Drugs are smuggled into Bristol Prison leading to prisoners behaving unpredictably and being sometimes violent. Numbers of prison officers have also fallen since 2010. Violence is a problem with staff and prisoners being injured. Prison officers are reluctant to assert their authority and feel unsupported when violence happens due to low staffing numbers. Recruiting prison officers is difficult.

The prison provides courses in inter-personal skills and enhanced thinking as well as employment training. Some prisoners are employed in the prison workshops, kitchen, gymnasium or as cleaners on the wings. In addition there is a 24-hour listeners scheme operating at Bristol for prisoners who may be at risk from suicide or self-harm.

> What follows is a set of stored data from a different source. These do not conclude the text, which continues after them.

Lemma sumZ_ext f g l : (∀ x, x ∈ l → f x = g x) → sumZ f l = sumZ g l.
Proof.
  induction l as [|x l IH]; [done|]. intros Hfg. rewrite !sumZ_cons, Hfg by left.
  f_equal. apply IH. intros. apply Hfg. by right.
Qed.

Lemma sumZ_perm f l1 l2 : l1 ≡ₚ l2 → sumZ f l1 = sumZ f l2.
Proof. induction 1; rewrite ?sumZ_cons; lia. Qed.

Lemma sumZ_zero l : sumZ (λ _, 0) l = 0.
Proof. induction l as [|x l IH]; [done|]. by rewrite sumZ_cons, IH. Qed.

(** Wrapping each summand does not change the sum modulo the width. *)
Lemma sumZ_wrap_i64 f l b : wrap_i64 (sumZ (λ x, wrap_i64 (f x)) l + b) = wrap_i64 (sumZ f l + b).
Proof.
  revert b. induction l as [|x l IH]; intros b; [done|].
  rewrite !sumZ_cons, <- !Z.add_assoc, wrap_i64_add_l.
  rewrite (Z.add_comm (f x)), (Z.add_comm (f x)), <- !Z.add_assoc. apply IH.
Qed.

(** Exactly one summand of a duplicate-free list is selected. *)
Lemma sumZ_indicator `{EqDecision A} (a : A) (z : Z) l :
  NoDup l → a ∈ l → sumZ (λ x, if bool_decide (Some a = Some x) then z else 0) l = z.
Proof.
  induction 1 as [|x l Hx Hn IH]; [by intros ?%elem_of_nil|].
  rewrite sumZ_cons. intros [->|Ha]%elem_of_cons.
  - rewrite bool_decide_true by done.
    rewrite (sumZ_ext _ (λ _, 0)), sumZ_zero; [lia|].
    intros y Hy. rewrite bool_decide_false; [done|]. by intros [= ->].
  - rewrite bool_decide_false, IH by (done || (intros [= ->]; done)). done.
Qed.
End Sums.

(** ** More on stateful calls *)

Section Calls.
Context {S E : Type}.

(** [let _ = call();]: the result is dropped, the state change stays. *)
Definition ignore {A} (m : M S E A) : M S E unit := λ s, ((m s).1, Ok tt).

(** [Result::map_err]. *)
Definition map_err {A} (f : E → E) (m : M S E A) : M S E A :=
  λ s, match m s with
       | (s', Ok a) => (s', Ok a)
       | (s', Err e) => (s', Err (f e))
       end.

Lemma run_reads {A} (f : S → Result A E) s : reads f s = (s, f s).
Proof. done. Qed.

Lemma run_reads_bind {A B} (f : S → Result A E) (k : A → M S E B) s :
  (reads f ≫= k) s = match f s with Ok a => k a s | Err e => (s, Err e) end.
Proof. rewrite run_bind, run_reads. by destruct (f s). Qed.

Lemma run_gets_bind {A B} (f : S → A) (k : A → M S E B) s : (gets f ≫= k) s = k (f s) s.
Proof. done. Qed.

Lemma run_zoom {T A} (get : S → T) (set : T → S → S) (m : M T E A) s :
  zoom get set m s = (set (m (get s)).1 s, (m (get s)).2).
Proof. unfold zoom. by destruct (m (get s)). Qed.
End Calls.

Lemma StronglySorted_retain {A} (R : A → A → Prop) (f : A → bool) l :
  StronglySorted R l → StronglySorted R (retain f l).
Proof.
  induction 1 as [|x l Hs IH Hall]; simpl; [constructor|].
  destruct (f x); [|done]. constructor; [done|].
  rewrite Forall_forall in *. intros y [Hy _]%elem_of_retain. by apply Hall.
Qed.

(** What every step of a loop keeps, the loop keeps. *)
Lemma foldl_invariant {A B} (P : A → Prop) (f : A → B → A) l a :
  (∀ a x, P a → P (f a x)) → P a → P (foldl f a l).
Proof. intros Hf. revert a. induction l as [|x l IH]; intros a Ha; simpl; auto. Qed.

(** What every step keeps, every run keeps. *)
Lemma rtc_invariant {A} (P : A → Prop) (R : relation A) x y :
  (∀ a b, R a b → P a → P b) → rtc R x y → P x → P y.
Proof. intros HR. induction 1 as [|a b c Hab _ IH]; eauto. Qed.

(** Deleting the keys of a list one by one. *)
Lemma delete_all_lookup {K A : Type} `{Countable K} (t : gmap K A) (ids : list K) k :
  foldl (λ t id, delete id t) t ids !! k = if decide (k ∈ ids) then None else t !! k.
Proof.
  revert t. induction ids as [|id ids IH]; intros t; cbn [foldl]; [by simpl|].
  rewrite IH, lookup_delete.
  assert (k ∈ id :: ids ↔ id = k ∨ k ∈ ids) as Hiff by (rewrite elem_of_cons; naive_solver).
  destruct (decide (k ∈ ids)), (decide (id = k)), (decide (k ∈ id :: ids)); naive_solver.
Qed.

(** ** Automation

    [indras] collects the facts that close side conditions; [indras_run] the
    equations that execute the calls of the state-error monad; [run_with]
    executes a call whose successful run is known. *)

Create HintDb indras.

#[export] Hint Resolve wrap_u64_range wrap_i64_range wrap_i64_small wrap_u64_small
  NoDup_retain NoDup_fmap_retain StronglySorted_retain : indras.
#[export] Hint Extern 1 (StronglySorted _ (sort_by _ _)) => apply sort_by_sorted, _ : indras.

#[export] Hint Rewrite @run_reads_bind @run_gets_bind @run_ret @run_zoom : indras_run.

Ltac run_with H := rewrite (run_bind_ok _ _ _ _ _ H).

Ltac run_step := autorewrite with indras_run; simpl.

Healthcare at the prison consists of an Inpatient care unit with 24-hour nursing cover. There are also nurses posted to each wing during the core day to carry out treatments and triage prisoners with minor illness and injuries. There is a dedicated Integrated Drug Treatment Service (IDTS) at HMP Bristol which has achieved national recognition in the treatment, care and management of offenders with Drug and Alcohol misuse issues. This service is located on a dedicated wing with a multidisciplinary team that consists of Prison officers, Nurses and CARATs workers for drug counselling services.
At all times during core day there is at least one GP on duty at the prison.

In June 2019 inspectors visited the prison, giving it the lowest gradings for safety and purposeful activity. Subsequently lack of care for vulnerable prisoners was highlighted by His Majesty's Chief Inspector of Prisons, and an "urgent notification" was issued to the prison by the Justice Secretary David Gauke.

==Notable inmates==
- Charlie Deutsch, the horse racing jockey spent two and a half months at Bristol in 2018 after being charged with driving under the influence and evading arrest.
- Theresa Garnett, the suffragette, was sent there in 1909 for attacking Winston Churchill with a whip and went on hunger strike while inside.
- Gary Glitter, the shamed rock star spent two months at Bristol in 1999 for possession of child pornography.
- Ben Gunn, blogger and prison reform campaigner (held here as a juvenile, while on remand).
- Paddy Lacey, professional footballer who was jailed for being in possession of drugs and counterfeit banknotes.
- Montell Moore, former professional footballer convicted for rape.
- Darren Osment, convicted of the cold case murder of his former partner 11 years after he had committed the crime.
- John Straffen, the serial killer was held at Bristol from 1947 to 1949 for lesser charges.